18. Community spirit and endeavour are alive and well. Up and down the country, groups are forming to assist the elderly and vulnerable. We’ve also discovered ‘corona-snitchers’.

19. Their congregations barred from church, mosque and synagogue, religious leaders are taxing their imaginative power, finding new ways to reach their flocks.

20. A key reason for school is social – children miss their friends more than the work.

21. Where you live matters more than what your pad cost – better a shack in the woods than a city penthouse. Balconies and gardens will command a premium.

22. Nature matters – cleaner air, clearer skies and empty streets have reacquainted us with birdsong, walking and cycling.

23. There are no easy answers.

Communicators will want to review their approach and see how the different threads emerging from a post-virus world affect their work.
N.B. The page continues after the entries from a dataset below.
Lemma analyze_then_settle (d0 : History.dash) (u : string) (v : Json.json) :
  History.user d0 = Some u -> History.loadedFor d0 = History.user d0 ->
  History.mounted d0 = None -> History.activeTab d0 = History.TAnalyze ->
  History.crashed d0 = false -> History.resumeUploaded d0 = true ->
  50 <= String.length (History.resumeText d0) ->
  50 <= String.length (History.jobDescription d0) ->
  History.dash_ok d0 = true -> History.well_typed v = true ->
  Forall (fun e => History.well_typed (snd e) = true) (History.cache d0) ->
  let d := History.run gt [History.Analyze; History.Settle (Resolved v)] d0 in
  History.hasBeenSaved d = true /\ History.loadedFor d = History.user d /\
  exists it, History.history d = it :: History.history d0 /\
             History.itemResume it = Some (History.resumeText d0) /\
             History.itemJob it = Some (History.jobDescription d0).
Proof.
  intros Hu L Hm Ht Hc Hru Hr Hj Hdash Hv Hcache d. subst d.
  unfold History.run; cbn [fold_left].
  rewrite (step_analyze d0 u Hu Hm Ht Hc Hru Hr Hj).
  destruct (History.cache_lookup (History.cache d0) (History.resumeText d0)
              (History.jobDescription d0)) as [w|] eqn:Hw.
  - pose proof (cache_lookup_typed _ _ _ _ Hcache Hw) as Hvw.
    match goal with |- context [History.commit gt ?D] =>
      destruct (commit_saves D (History.mk_results false (History.resumeText d0)
                  (History.jobDescription d0) (Some w) false None None History.IOverview) u w)
        as [H1 [L1 [it [Hh Hit]]]];
      [dsimpl; auto; try congruence
      | dsimpl; auto; try congruence | reflexivity | reflexivity | exact Hvw | reflexivity
      | reflexivity | reflexivity | reflexivity
      | rewrite (dash_ok_same D d0) by (dsimpl; congruence); exact Hdash | ]
    end.
    destruct (step_quiet_keeps (History.Settle (Resolved v)) eq_refl _ H1 L1) as [H2 [L2 E2]].
    split; [exact H2 | split; [exact L2|]]. exists it. dsimpl. split; [congruence | exact Hit].
  - match goal with |- context [History.commit gt ?D] => set (D0 := D) end.
    assert (R : History.render_ok gt D0 = true).
    { unfold History.render_ok. rewrite (dash_ok_same D0 d0) by reflexivity.
      rewrite Hdash. reflexivity. }
    assert (E : History.commit gt D0 = D0).
    { unfold History.commit. rewrite R. cbn [negb].
      assert (S : History.save_effect D0 = D0) by reflexivity.
      assert (Er : History.error_effect D0 = D0) by reflexivity.
      rewrite S, Er, (load_effect_id D0) by (subst D0; dsimpl; congruence).
      rewrite ?S, ?R. reflexivity. }
    rewrite E. subst D0.
    unfold History.step. dsimpl. rewrite Hc. cbn [History.apply].
    unfold History.settle. dsimpl. unfold History.reconcile. dsimpl.
    rewrite Ht, Hu, !String.eqb_refl. dsimpl.
    match goal with |- context [History.commit gt ?D] =>
      destruct (commit_saves D (History.mk_results false (History.resumeText d0)
                  (History.jobDescription d0) (Some v) false None None History.IOverview) u v)
        as [H1 [L1 [it [Hh Hit]]]];
      [dsimpl; auto; try congruence
      | dsimpl; auto; try congruence | reflexivity | reflexivity | exact Hv | reflexivity
      | reflexivity | reflexivity | reflexivity
      | rewrite (dash_ok_same D d0) by (dsimpl; congruence); exact Hdash | ]
    end.
    split; [exact H1 | split; [exact L1|]]. exists it. split; [exact Hh | exact Hit].
Qed.

(** C4: a signed-in user whose history has been loaded and whose Dashboard
    renders, with an uploaded resume and a job description of at least 50
    units each, presses Analyze, and the analysis resolves to a value of
    the declared [ComprehensiveAnalysis] shape (as do the cached analyses);
    then any number of events that start no new analysis follow
    (re-renders, tab switches, later settlements, further calls of
    [saveToHistory]).  The history list ends with exactly one new record,
    built from the analysed texts. *)
Theorem C4_single_record_per_analysis (d0 : History.dash) (u : string) (v : Json.json)
        (evs : list History.event) :
  History.user d0 = Some u -> History.loadedFor d0 = History.user d0 ->
  History.mounted d0 = None -> History.activeTab d0 = History.TAnalyze ->
  History.crashed d0 = false -> History.resumeUploaded d0 = true ->
  50 <= String.length (History.resumeText d0) ->
  50 <= String.length (History.jobDescription d0) ->
  History.dash_ok d0 = true -> History.well_typed v = true ->
  Forall (fun e => History.well_typed (snd e) = true) (History.cache d0) ->
  Forall (fun ev => History.quiet ev = true) evs ->
  exists it, History.history
               (History.run gt (History.Analyze :: History.Settle (Resolved v) :: evs) d0)
             = it :: History.history d0 /\
             History.itemResume it = Some (History.resumeText d0) /\
             History.itemJob it = Some (History.jobDescription d0).
Proof.
  intros Hu L Hm Ht Hc Hru Hr Hj Hdash Hv Hcache Hq.
  destruct (analyze_then_settle d0 u v Hu L Hm Ht Hc Hru Hr Hj Hdash Hv Hcache)
    as [H1 [L1 [it [Hh Hit]]]].
  destruct (run_quiet_keeps evs Hq _ H1 L1) as [_ [_ H2]].
  exists it. split; [|exact Hit].
  change (History.run gt (History.Analyze :: History.Settle (Resolved v) :: evs) d0)
    with (History.run gt evs (History.run gt [History.Analyze; History.Settle (Resolved v)] d0)).
  congruence.
Qed.

(** C2 fails: after sign-in the history holds one stored entry and
    [hasBeenSaved] is false; viewing that entry, opening the Analyze tab and
    letting the full analysis of the entry's stored texts settle appends a
    second record, a copy of the viewed one's inputs. *)
Theorem C2_view_history_appends_record :
  let d := History.run gt [History.ViewHistory Fixtures.stored_item;
                           History.SetTab History.TAnalyze;
                           History.Settle (Gemini.analyzeResumeJobMatch Json.parse (fun _ => false)
                                             Fixtures.resume Fixtures.job Gemini.NoApiKey)]
                       Fixtures.after_sign_in in
  List.length (History.history Fixtures.after_sign_in) = 1 /\
  List.length (History.history d) = 2 /\
  exists it, History.history d = [it; Fixtures.stored_item] /\
             History.itemResume it = History.itemResume Fixtures.stored_item /\
             History.itemJob it = History.itemJob Fixtures.stored_item.
Proof.
  vm_compute. split; [reflexivity | split; [reflexivity|]].
  eexists. split; [reflexivity | split; reflexivity].
Qed.

End Runs.

(** C4 fails for a resolved analysis of another shape: the model replies
    [{"skillMatch":{"matched":5}}], which [analyzeResumeJobMatch] resolves
    to unchanged.  The render of [AnalysisResults] then throws
    ([matchedSkills.slice] on the number 5 in [createSkillGapData], line 322) before
    any effect runs, so no record is saved. *)
Theorem C4_mistyped_analysis_not_saved :
  let q := Fixtures.quote in
  let reply := ("{" ++ q ++ "skillMatch" ++ q ++ ":{" ++ q ++ "matched" ++ q ++ ":5}}")%string in
  let p := Gemini.analyzeResumeJobMatch Json.parse (fun _ => false) Fixtures.resume Fixtures.job
             (Fixtures.text_reply reply) in
  let d := History.run (fun _ _ => false) [History.Analyze; History.Settle p] Fixtures.ready in
  p = Resolved (Json.JObj [("skillMatch", Json.JObj [("matched", Json.JNum "5")])]) /\
  History.well_typed (Json.JObj [("skillMatch", Json.JObj [("matched", Json.JNum "5")])]) = false /\
  History.history d = [] /\ History.crashed d = true.
Proof.
  vm_compute. repeat split; reflexivity.
Qed.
Marketers have long used the ‘ordinary hero’ angle to align their brands with their target audiences. Now we’ve witnessed the huge extent to which the public will embrace those who quietly get on with making a real difference.

At a time where pop stars are derided for milk-bath messages and old-timers like Bill Gates win praise, not only for getting behind public health campaigns with real money, but for accurately predicting a ruthless pandemic, we’ll need to think even more carefully about recruiting influencers.

More generally, we should remind ourselves that money isn’t everything, people are capable of great good, and individual lives matter.